Operations Bureau (Northern / Southern Sector)
The Tallahassee Police Department has split the community of 101 square miles (261.5 square km) into two distinct sectors in order to deploy and implement enforcement strategies designed to resolve problems unique to specific neighborhoods. Citizen and business interaction is a key component of the district system, and meetings are held with these groups on a regular basis to form effective partnerships that assist in preventing and solving crimes.
Capt. Darrell Furuseth
The Northern Sector
comprises the northwest portion of the city, which encompasses the historic Frenchtown area, the downtown area, most university oriented areas, and all of the northwest neighborhoods. The Northern Sector comprises the northeastern portion of the city (areas east of North Monroe Street and north of Apalachee Parkway) and is home to two shopping malls (Governor's Square Mall and Tallahassee Mall), two major medical centers (Tallahassee Memorial Healthcare and Capital Regional Medical Center), as well as numerous other medical and dental offices, commercial and retail businesses, restaurants, neighborhoods and residential apartment communities. Killearn Estates, Summer Brooke, and the Piney Z subdivision are but a few of the major residential communities in the Northern Sector. Others include Betton Hills, Old Town, Midtown, Lafayette Park, and the historic Los Robles subdivision, which, when it was developed in the 1920s, represented the very beginning of a trend toward northward suburban expansion, a trend which would continue throughout the 20th century and beyond.

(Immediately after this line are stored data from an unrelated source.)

(** * Agri-monitoring dashboard: session store, API gateway client, polling
    scheduler and recommendation normalizer.

    A shallow embedding of the TypeScript services and view controllers:
    - [AuthService] (auth.service.ts; the repository holds two copies, with
      the same code for every member modelled here),
    - [ApiService] (api.service.ts),
    - [DashboardComponent], [AlertsComponent], [PlotDetailsComponent].

    The browser's [localStorage] is a finite map from keys to strings, shared by
    every service and view.  A [BehaviorSubject] is modelled by its current
    value.  An HTTP call is modelled by its single outcome ([Next] or [Error]),
    supplied by a [Backend] oracle or by the caller of a handler. *)

From Stdlib Require Import ZArith Lia Floats.PrimFloat.
From stdpp Require Import base option strings gmap list pretty.

Local Open Scope Z_scope.
Local Open Scope string_scope.

(* ===================================================================== *)
(** ** JavaScript conventions used by the sources *)
(* ===================================================================== *)

Module Js.

(** A string is truthy unless it is empty. *)
Definition truthy (s : string) : bool := negb (String.eqb s "").

(** A possibly absent property ([undefined]/[null] is [None]) holding a string. *)
Definition truthy_field (o : option string) : bool :=
  match o with
  | Some s => truthy s
  | None => false
  end.

(** [o || d] where [o] is a possibly absent string. *)
Definition or_string (o : option string) (d : string) : string :=
  match o with
  | Some s => if truthy s then s else d
  | None => d
  end.

(** A number is truthy unless it is [0], [-0] or [NaN]. *)
Definition truthy_number (x : float) : bool :=
  negb (PrimFloat.eqb x 0%float) && PrimFloat.eqb x x.

(** [o || d] where [o] is a possibly absent number. *)
Definition or_number (o : option float) (d : float) : float :=
  match o with
  | Some x => if truthy_number x then x else d
  | None => d
  end.

(** [String.prototype.toLowerCase] on byte strings: the letters A-Z are
    mapped to a-z, every other byte is kept. *)
Definition lower_char (c : Ascii.ascii) : Ascii.ascii :=
  let n := Ascii.N_of_ascii c in
  if (N.leb 65 n && N.leb n 90)%bool then Ascii.ascii_of_N (n + 32)%N else c.

Fixpoint toLowerCase (s : string) : string :=
  match s with
  | EmptyString => EmptyString
  | String c s' => String (lower_char c) (toLowerCase s')
  end.

(** [s.includes(sub)]. *)
Fixpoint includes (s sub : string) : bool :=
  String.prefix sub s
  || match s with
     | EmptyString => false
     | String _ s' => includes s' sub
     end.

End Js.

(* ===================================================================== *)
(** ** localStorage *)
(* ===================================================================== *)

Module LocalStorage.

Definition getItem (k : string) (st : gmap string string) : option string :=
  st !! k.

Definition setItem (k v : string) (st : gmap string string) : gmap string string :=
  <[k := v]> st.

Definition removeItem (k : string) (st : gmap string string) : gmap string string :=
  delete k st.

End LocalStorage.

(* ===================================================================== *)
(** ** HTTP outcomes and the shared application state *)
(* ===================================================================== *)

(** What a failed call hands to the [error] callback: an [HttpErrorResponse]
    with its [status], or a plain [Error] with its message. *)
Inductive Failure : Type :=
| HttpErrorResponse (status : Z)
| JsError (message : string).

Definition status (e : Failure) : option Z :=
  match e with
  | HttpErrorResponse st => Some st
  | JsError _ => None
  end.

(** The single outcome of an [Observable] returned by [HttpClient]. *)
Inductive Outcome (A : Type) : Type :=
| Next (a : A)
| Error (e : Failure).

Arguments Next {A} a.
Arguments Error {A} e.

Record User : Type := mkUser {
  user_id : Z;
  username : string;
  email : string;
  first_name : string;
  last_name : string;
  role : string;
  is_staff : bool;
  is_superuser : bool
}.

(** [{ ...userInfo, role }] *)
Definition with_role (u : User) (r : string) : User :=
  {| user_id := user_id u; username := username u; email := email u;
     first_name := first_name u; last_name := last_name u; role := r;
     is_staff := is_staff u; is_superuser := is_superuser u |}.

Record LoginResponse : Type := mkLoginResponse {
  access : string;
  refresh : string
}.

(** [JSON.stringify] and [JSON.parse] on user objects.  [JSON_parse] yields
    [None] when the call throws or yields a falsy value: in both cases the
    callers below leave the state as it is.  The two cases are told apart,
    and the throwing one is followed to the caller, with [JsonStrict]
    further down. *)
Class Json : Type := {
  JSON_stringify : User -> string;
  JSON_parse : string -> option User
}.

(** The REST endpoints the session store talks to. [get_user] receives the
    value of the [Authorization] header, [post_refresh] the refresh token and
    answers with the [access] member of the response. *)
Record Backend : Type := mkBackend {
  post_login : string -> string -> Outcome LoginResponse;
  get_user : string -> Outcome User;
  post_refresh : string -> Outcome string
}.

(** The state shared by the services and views: persisted storage, the
    current values of [isLoggedIn$], [userRole$] and [currentUser$], and the
    router's location. *)
Record App : Type := mkApp {
  localStorage : gmap string string;
  isLoggedIn : bool;
  userRole : string;
  currentUser : option User;
  location : string
}.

Sector Commander: Capt. Brian Donaldson
The Southern Sector comprises the southern portion of the City of Tallahassee (areas south of Pensacola Street and Apalachee Parkway) and is home to Florida A&M University, the Tallahassee Regional Airport, Florida State University's Innovation Park as well as Southwood Plantation, the Bond Community, South City, the fairgrounds, Myers Park, Indianhead Acres, the Providence neighborhood, and numerous neighborhoods with a large population of college students, most of them renting the homes or apartments in which they live.